> **The input**
===============

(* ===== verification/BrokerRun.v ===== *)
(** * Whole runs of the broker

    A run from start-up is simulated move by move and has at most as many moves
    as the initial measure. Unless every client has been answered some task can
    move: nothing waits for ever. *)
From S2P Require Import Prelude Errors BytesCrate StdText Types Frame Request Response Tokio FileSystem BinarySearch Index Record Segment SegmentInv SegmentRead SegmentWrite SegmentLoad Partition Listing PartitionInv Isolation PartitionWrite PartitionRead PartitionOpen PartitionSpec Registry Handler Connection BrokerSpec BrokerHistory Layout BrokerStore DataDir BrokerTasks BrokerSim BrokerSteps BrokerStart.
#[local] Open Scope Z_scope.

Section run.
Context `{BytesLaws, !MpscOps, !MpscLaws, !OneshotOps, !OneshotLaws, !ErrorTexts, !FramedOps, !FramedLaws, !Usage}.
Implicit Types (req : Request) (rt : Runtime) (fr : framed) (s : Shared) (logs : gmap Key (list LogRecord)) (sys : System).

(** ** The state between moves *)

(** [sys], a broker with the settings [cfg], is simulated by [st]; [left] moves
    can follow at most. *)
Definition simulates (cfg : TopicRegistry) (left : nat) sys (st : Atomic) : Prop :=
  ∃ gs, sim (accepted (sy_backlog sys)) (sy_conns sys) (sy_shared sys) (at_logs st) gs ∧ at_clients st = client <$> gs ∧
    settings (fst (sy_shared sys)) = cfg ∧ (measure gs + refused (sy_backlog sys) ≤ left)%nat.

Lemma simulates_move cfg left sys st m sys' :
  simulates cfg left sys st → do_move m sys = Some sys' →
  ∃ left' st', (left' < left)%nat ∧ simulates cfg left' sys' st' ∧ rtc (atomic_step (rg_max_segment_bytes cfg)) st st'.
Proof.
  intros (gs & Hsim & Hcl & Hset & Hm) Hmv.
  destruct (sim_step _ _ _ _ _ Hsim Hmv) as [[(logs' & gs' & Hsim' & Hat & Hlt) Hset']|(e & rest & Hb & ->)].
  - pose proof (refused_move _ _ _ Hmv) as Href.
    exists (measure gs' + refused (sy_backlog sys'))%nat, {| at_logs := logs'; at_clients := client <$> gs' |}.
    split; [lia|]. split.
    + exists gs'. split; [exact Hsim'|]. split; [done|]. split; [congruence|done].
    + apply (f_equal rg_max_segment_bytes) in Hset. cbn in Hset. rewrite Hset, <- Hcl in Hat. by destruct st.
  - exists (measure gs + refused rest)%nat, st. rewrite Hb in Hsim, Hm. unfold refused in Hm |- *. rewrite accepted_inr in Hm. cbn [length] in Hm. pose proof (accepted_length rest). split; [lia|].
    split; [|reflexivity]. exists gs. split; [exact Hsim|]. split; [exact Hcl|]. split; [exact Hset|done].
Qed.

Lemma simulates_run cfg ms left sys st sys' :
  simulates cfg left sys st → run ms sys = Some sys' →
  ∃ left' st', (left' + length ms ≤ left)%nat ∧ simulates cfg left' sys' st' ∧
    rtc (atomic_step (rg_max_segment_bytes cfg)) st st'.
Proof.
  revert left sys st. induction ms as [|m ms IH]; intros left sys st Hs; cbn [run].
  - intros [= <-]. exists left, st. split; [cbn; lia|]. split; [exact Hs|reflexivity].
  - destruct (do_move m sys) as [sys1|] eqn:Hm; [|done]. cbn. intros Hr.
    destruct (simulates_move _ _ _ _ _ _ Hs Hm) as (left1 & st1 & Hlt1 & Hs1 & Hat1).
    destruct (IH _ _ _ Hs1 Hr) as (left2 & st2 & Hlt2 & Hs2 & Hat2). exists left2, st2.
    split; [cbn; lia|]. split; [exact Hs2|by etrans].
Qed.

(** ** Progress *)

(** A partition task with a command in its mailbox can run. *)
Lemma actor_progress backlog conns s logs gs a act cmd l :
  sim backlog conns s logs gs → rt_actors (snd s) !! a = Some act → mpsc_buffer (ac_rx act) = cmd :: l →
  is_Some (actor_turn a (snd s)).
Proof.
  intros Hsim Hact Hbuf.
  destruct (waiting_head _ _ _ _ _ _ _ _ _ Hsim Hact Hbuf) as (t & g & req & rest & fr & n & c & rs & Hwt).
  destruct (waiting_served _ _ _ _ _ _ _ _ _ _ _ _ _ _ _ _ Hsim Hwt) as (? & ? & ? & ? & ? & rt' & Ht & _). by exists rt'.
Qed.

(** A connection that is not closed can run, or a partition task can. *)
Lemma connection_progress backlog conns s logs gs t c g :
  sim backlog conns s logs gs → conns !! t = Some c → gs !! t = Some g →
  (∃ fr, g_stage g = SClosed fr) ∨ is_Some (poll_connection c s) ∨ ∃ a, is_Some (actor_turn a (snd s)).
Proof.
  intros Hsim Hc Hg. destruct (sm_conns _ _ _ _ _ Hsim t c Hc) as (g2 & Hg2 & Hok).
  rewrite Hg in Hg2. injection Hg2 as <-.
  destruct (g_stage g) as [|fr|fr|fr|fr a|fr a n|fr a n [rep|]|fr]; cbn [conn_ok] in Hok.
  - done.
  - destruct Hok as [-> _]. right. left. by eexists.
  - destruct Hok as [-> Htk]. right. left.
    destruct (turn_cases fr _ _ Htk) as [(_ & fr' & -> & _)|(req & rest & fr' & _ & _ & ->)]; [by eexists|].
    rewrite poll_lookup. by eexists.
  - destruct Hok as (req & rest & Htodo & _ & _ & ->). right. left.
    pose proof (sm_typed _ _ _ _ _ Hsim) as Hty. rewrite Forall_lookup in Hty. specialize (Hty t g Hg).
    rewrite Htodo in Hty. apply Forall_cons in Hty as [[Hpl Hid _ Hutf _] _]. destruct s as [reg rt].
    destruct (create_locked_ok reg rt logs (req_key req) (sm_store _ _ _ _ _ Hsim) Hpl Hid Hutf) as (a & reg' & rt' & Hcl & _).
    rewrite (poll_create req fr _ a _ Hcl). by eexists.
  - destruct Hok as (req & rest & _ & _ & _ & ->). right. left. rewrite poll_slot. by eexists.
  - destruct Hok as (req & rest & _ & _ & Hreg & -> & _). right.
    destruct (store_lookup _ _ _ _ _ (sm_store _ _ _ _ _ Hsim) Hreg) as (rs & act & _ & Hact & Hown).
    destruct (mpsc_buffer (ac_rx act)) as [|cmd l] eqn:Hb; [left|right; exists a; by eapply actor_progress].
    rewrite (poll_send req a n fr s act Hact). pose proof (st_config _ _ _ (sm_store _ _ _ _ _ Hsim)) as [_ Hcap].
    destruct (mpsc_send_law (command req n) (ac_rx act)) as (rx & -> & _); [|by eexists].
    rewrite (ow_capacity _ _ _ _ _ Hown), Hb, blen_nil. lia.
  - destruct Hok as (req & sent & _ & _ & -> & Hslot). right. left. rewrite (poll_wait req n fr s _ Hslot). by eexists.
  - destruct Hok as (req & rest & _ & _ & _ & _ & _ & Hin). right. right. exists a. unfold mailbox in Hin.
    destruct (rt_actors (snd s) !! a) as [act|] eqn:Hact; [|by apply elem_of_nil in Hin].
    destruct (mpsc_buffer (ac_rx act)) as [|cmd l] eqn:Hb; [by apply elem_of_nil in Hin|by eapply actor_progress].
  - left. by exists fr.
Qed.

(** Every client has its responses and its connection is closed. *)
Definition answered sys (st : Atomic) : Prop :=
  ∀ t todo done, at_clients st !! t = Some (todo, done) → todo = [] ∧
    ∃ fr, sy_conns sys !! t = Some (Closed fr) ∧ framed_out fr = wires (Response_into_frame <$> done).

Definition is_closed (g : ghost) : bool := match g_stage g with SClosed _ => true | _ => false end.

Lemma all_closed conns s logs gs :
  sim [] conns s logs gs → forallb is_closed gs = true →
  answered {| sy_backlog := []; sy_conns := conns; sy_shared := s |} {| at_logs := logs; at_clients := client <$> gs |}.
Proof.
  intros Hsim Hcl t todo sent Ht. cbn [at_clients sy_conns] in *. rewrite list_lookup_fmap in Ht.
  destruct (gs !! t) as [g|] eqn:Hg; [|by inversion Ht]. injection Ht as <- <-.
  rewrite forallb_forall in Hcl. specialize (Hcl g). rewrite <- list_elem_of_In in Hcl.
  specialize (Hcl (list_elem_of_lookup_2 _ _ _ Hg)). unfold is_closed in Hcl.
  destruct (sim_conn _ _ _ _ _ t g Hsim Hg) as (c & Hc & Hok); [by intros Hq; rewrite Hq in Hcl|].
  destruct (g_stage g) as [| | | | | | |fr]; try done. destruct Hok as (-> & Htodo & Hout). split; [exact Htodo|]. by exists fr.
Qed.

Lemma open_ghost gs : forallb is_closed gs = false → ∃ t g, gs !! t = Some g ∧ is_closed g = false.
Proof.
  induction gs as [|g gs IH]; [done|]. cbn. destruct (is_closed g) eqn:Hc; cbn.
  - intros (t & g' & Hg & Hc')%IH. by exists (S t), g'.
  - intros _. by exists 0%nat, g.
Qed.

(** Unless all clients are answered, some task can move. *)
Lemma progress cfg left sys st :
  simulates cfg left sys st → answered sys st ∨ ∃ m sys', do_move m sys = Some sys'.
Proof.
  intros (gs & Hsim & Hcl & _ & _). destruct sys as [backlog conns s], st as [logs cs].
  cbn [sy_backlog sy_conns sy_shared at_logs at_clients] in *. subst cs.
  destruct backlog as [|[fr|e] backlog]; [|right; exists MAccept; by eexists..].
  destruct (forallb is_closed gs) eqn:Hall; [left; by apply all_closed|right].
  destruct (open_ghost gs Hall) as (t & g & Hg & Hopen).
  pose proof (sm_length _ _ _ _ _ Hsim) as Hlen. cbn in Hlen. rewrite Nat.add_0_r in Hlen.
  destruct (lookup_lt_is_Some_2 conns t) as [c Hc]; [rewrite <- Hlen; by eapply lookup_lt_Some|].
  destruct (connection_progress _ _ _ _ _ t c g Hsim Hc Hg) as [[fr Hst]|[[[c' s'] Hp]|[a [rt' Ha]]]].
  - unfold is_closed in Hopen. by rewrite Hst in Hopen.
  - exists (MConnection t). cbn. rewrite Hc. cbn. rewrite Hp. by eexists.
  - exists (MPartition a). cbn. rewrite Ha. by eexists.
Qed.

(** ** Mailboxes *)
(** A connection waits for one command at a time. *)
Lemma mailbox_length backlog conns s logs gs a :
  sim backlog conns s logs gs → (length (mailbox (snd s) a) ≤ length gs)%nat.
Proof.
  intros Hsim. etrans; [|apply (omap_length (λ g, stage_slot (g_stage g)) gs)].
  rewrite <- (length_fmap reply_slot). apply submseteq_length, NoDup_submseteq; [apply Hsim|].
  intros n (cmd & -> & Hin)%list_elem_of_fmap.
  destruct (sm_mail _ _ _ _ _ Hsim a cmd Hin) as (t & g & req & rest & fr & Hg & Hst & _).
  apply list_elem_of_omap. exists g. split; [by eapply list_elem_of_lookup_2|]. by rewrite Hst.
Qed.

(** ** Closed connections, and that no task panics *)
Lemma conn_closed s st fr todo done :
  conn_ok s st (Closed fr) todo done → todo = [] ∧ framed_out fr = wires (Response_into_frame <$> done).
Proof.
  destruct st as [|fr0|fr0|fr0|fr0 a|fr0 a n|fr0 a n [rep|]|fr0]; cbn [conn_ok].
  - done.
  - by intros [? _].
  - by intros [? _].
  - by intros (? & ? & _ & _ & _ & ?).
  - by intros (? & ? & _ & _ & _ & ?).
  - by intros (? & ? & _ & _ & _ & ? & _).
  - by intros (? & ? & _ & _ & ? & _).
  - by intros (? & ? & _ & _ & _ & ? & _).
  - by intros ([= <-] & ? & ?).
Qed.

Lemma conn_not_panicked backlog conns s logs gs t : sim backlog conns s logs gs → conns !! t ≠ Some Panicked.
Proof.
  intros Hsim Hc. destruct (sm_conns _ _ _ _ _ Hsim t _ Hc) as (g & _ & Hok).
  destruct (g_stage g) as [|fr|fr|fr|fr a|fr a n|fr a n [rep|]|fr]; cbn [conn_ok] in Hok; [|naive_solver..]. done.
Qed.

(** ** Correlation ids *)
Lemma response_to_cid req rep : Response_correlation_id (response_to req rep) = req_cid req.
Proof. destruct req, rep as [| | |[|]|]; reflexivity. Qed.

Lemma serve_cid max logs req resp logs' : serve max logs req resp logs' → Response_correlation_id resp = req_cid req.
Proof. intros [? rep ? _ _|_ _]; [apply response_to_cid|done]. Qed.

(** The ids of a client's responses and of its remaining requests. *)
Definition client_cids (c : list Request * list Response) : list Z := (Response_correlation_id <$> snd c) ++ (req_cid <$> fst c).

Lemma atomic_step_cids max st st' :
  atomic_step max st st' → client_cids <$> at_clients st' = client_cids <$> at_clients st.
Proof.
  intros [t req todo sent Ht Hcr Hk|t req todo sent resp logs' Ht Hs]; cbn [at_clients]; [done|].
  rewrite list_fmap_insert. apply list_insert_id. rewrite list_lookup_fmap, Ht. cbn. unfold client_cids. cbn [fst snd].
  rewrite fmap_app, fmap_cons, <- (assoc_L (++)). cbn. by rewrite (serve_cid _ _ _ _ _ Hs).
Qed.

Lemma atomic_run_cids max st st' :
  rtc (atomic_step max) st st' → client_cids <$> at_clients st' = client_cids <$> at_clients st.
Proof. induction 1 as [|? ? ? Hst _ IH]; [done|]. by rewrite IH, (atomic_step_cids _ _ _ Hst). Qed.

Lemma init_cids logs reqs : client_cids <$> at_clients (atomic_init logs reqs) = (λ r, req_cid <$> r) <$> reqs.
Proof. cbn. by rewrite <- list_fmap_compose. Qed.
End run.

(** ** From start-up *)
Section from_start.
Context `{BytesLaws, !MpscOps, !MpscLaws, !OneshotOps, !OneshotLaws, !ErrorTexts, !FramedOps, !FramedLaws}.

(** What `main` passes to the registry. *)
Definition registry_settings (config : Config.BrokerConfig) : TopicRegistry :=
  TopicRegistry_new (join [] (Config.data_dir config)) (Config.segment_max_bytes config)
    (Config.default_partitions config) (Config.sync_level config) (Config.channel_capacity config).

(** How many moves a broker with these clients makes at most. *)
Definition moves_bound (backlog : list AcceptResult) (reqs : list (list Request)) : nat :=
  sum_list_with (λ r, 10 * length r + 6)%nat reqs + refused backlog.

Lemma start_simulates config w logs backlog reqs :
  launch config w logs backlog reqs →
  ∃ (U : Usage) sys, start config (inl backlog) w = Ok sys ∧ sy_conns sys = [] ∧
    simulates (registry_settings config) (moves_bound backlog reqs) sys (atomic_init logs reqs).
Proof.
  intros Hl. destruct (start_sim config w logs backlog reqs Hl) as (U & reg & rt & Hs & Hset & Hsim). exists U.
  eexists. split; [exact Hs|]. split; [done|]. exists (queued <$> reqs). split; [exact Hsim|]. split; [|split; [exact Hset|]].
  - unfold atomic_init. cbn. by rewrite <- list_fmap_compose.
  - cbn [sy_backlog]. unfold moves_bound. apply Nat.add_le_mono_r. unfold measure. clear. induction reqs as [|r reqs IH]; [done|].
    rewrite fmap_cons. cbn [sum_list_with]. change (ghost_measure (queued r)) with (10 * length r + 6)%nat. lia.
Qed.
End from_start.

===============

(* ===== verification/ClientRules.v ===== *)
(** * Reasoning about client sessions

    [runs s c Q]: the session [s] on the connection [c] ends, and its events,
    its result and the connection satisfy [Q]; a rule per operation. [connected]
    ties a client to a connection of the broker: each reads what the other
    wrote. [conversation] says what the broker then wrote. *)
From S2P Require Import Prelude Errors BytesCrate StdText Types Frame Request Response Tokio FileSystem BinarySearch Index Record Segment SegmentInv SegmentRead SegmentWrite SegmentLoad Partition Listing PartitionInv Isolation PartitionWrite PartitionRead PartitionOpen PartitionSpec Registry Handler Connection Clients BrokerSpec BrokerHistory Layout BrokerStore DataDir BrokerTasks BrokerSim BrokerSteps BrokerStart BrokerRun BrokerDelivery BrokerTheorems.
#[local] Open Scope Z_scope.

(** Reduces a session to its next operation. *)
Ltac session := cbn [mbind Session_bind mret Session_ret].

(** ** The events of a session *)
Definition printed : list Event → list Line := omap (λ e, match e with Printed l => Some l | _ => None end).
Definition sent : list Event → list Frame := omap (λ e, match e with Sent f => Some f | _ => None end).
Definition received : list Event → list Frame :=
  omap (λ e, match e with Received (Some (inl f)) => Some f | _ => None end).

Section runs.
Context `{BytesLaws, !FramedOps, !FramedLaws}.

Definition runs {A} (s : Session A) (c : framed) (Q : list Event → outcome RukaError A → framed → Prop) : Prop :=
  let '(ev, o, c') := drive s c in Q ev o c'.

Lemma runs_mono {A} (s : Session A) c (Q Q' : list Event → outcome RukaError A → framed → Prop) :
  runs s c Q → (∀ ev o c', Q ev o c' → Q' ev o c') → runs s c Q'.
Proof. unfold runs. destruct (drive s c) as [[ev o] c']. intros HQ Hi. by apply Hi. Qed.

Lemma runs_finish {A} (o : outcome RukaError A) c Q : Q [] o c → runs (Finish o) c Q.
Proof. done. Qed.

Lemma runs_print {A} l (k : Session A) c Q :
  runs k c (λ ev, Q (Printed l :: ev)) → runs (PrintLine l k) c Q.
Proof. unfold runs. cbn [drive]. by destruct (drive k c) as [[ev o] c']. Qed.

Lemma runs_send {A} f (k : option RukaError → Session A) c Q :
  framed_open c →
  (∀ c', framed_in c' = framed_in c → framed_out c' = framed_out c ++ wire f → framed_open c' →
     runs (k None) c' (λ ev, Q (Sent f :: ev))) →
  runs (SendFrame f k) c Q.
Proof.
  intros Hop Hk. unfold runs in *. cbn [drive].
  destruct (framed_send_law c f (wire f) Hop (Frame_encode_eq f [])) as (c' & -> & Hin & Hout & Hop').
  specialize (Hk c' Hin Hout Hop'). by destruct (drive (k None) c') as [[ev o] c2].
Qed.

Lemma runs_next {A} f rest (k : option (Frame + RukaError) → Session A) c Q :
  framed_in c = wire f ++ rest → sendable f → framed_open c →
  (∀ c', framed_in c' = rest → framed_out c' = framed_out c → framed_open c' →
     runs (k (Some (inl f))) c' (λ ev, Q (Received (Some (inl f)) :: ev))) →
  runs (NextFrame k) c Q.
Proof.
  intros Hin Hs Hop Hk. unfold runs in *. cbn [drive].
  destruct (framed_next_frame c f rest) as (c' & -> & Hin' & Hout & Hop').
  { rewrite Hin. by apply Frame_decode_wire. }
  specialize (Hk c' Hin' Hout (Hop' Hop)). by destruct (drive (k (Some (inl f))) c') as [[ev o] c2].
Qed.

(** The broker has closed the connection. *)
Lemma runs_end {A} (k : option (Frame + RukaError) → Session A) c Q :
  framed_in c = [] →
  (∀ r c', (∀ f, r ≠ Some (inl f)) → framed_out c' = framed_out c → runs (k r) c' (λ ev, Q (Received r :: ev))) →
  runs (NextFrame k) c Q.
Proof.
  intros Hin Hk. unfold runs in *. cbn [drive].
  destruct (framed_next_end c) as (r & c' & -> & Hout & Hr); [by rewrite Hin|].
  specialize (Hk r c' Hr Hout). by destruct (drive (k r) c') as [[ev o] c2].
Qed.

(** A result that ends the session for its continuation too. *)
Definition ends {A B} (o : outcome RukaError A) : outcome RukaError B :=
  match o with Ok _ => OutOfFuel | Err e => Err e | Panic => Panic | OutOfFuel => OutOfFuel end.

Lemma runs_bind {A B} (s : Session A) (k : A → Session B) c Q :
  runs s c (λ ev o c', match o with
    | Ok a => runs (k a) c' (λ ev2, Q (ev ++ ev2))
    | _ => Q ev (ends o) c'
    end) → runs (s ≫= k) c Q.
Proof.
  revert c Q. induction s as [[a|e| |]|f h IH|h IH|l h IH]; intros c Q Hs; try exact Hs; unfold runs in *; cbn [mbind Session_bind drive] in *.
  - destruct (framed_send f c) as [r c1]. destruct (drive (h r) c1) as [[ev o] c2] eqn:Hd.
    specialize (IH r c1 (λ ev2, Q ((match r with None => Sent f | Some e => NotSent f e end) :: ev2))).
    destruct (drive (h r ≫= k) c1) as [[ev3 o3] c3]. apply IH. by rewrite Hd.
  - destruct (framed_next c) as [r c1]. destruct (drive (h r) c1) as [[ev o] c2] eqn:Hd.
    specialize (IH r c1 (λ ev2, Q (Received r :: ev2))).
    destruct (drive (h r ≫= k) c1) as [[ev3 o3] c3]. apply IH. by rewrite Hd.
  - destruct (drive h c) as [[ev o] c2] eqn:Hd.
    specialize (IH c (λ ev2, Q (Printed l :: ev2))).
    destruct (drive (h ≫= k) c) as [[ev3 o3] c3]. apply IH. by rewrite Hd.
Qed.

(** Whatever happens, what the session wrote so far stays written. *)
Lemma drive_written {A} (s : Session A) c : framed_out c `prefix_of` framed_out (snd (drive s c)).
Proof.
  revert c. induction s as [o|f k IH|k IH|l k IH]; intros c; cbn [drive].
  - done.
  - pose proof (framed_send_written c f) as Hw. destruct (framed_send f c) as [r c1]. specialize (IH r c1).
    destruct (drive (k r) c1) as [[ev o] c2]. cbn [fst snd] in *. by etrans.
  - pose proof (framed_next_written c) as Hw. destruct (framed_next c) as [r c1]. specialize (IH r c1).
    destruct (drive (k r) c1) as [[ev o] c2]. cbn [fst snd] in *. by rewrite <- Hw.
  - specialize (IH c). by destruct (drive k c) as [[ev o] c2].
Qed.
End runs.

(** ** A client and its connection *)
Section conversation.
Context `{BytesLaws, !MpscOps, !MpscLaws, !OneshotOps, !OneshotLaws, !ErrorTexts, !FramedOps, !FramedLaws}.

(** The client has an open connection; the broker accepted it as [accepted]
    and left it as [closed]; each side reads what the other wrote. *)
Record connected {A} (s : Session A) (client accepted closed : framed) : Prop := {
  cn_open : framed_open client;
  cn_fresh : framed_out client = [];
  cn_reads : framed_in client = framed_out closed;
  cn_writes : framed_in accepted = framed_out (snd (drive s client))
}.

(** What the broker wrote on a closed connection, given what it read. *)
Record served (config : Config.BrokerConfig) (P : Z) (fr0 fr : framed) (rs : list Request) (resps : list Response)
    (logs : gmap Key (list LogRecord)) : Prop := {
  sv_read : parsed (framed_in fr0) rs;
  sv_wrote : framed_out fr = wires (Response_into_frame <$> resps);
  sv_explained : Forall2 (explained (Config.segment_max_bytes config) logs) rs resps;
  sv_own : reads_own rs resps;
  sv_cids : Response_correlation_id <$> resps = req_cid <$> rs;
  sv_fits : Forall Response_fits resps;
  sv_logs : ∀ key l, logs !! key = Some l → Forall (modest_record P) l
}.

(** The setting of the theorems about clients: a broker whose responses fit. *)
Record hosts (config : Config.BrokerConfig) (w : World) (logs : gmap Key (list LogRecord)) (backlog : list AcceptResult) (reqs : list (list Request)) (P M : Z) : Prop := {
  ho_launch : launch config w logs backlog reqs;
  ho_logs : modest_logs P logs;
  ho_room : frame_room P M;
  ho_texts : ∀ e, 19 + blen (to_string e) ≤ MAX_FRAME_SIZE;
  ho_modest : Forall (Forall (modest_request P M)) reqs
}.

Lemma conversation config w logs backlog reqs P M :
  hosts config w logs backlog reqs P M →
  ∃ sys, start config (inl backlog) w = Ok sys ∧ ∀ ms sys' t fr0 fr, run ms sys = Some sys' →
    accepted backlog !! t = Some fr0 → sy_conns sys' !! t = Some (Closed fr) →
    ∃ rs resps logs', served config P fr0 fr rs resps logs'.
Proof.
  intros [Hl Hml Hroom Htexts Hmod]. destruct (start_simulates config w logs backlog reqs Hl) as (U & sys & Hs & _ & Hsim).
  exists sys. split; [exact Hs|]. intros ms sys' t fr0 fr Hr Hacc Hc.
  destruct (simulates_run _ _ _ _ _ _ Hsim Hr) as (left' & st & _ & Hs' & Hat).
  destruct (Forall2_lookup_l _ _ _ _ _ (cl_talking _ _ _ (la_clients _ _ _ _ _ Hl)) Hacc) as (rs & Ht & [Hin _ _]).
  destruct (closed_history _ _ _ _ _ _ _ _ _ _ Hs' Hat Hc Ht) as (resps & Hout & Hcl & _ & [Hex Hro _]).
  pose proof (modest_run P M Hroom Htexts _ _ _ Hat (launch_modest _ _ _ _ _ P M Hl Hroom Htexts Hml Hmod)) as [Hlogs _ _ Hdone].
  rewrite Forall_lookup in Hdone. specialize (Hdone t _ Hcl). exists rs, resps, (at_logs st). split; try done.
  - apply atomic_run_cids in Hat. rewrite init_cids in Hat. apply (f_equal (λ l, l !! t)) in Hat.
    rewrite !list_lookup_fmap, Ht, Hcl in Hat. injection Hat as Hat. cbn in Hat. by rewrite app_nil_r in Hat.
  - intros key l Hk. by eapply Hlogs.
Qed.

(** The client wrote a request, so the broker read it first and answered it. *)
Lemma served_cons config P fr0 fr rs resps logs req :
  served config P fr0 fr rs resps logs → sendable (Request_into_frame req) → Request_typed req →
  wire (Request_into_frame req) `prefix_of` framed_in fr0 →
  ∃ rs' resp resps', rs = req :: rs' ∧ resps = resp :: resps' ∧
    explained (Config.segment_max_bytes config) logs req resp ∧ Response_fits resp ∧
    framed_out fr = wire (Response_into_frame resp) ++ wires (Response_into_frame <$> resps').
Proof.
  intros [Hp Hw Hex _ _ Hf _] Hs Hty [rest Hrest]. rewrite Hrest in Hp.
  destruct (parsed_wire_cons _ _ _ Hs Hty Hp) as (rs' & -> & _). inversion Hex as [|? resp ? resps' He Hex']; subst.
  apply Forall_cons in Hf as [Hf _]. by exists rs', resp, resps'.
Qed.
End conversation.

===============

> **Exercise aim**
Using the data above, reproduce exactly the lines between those holding "rewrite fmap_app, fmap_cons, <- (assoc_L" and "Proof. induction 1", inclusive, and no others.

> **Response area**
  rewrite fmap_app, fmap_cons, <- (assoc_L (++)). cbn. by rewrite (serve_cid _ _ _ _ _ Hs).
Qed.

Lemma atomic_run_cids max st st' :
  rtc (atomic_step max) st st' → client_cids <$> at_clients st' = client_cids <$> at_clients st.
Proof. induction 1 as [|? ? ? Hst _ IH]; [done|]. by rewrite IH, (atomic_step_cids _ _ _ Hst). Qed.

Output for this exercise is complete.